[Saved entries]
==================================================
(* ===== verification/ByteStream.v ===== *)
(** * Readable byte streams of src/modules/llrt_stream_web/src/readable

    One readable byte stream with its controller (byte_controller.rs), its BYOB
    requests and the readers of both kinds that were acquired for it
    (byob_reader.rs, default_reader.rs, reader.rs, stream/mod.rs).

    Array buffers are indices of a store, in which [None] is a detached buffer;
    a transfer detaches the buffer and gives its bytes to a new one.  The
    operations are in a monad [M] with a state, exceptions and panics: [None]
    is a panic of the Rust code or a loop that never ends.  Promises,
    reactions and the source's calls are as in [ReadableStream]: the source's
    [pull] runs calls of the stream before it returns, which are a function of
    the log.  The program (the source and the readers) can also allocate
    buffers, write to those it can reach ([shared]) and transfer them.  Buffers
    have a fixed length, and lengths and offsets are below 2^53, so that sums of
    two do not overflow; the count that a program gives to [respond] can be any
    [usize], and the sums with it wrap around ([usize_add]), as they do in a
    release build.  Rust code can also enqueue a buffer without a transfer
    ([CEnqueueBorrowed], for Blob.stream): its handle is a new one that the
    program does not have, and its storage is taken not to be written through
    another handle while it is queued, which the documentation of that function
    demands.  The log is kept for the specification: the bytes that the stream
    accepts, which read takes which bytes, what is delivered, and whether the
    program changed bytes it had handed over before, or made the count of the
    bytes of a view wrap around ([Tampered]). *)
From Stdlib Require Import ZArith Lia SpecFloat.
From stdpp Require Import base list numbers strings.
From S2P Require Import Prelude F64.

(** ** Values, buffers and views *)

Inductive value : Type :=
| Undefined
| Val (n : Z)
| Thrown
| TypeError (msg : list Z)
| RangeError (msg : list Z).

(** The kinds of views that [ObjectBytes] tells apart. *)
Inductive view_kind : Type :=
| U8Array | I8Array | U16Array | I16Array | U32Array | I32Array | U64Array | I64Array
| F16Array | F32Array | F64Array | U8ClampedArray | DataView.

#[export] Instance view_kind_eq_dec : EqDecision view_kind.
Proof. solve_decision. Defined.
==================================================
Exercise description — Look back at the entries above. Retype the line with "One readable byte", the line with "operations are in", and all lines in between.

Solution for this task —
    One readable byte stream with its controller (byte_controller.rs), its BYOB
    requests and the readers of both kinds that were acquired for it
    (byob_reader.rs, default_reader.rs, reader.rs, stream/mod.rs).

    Array buffers are indices of a store, in which [None] is a detached buffer;
    a transfer detaches the buffer and gives its bytes to a new one.  The
    operations are in a monad [M] with a state, exceptions and panics: [None]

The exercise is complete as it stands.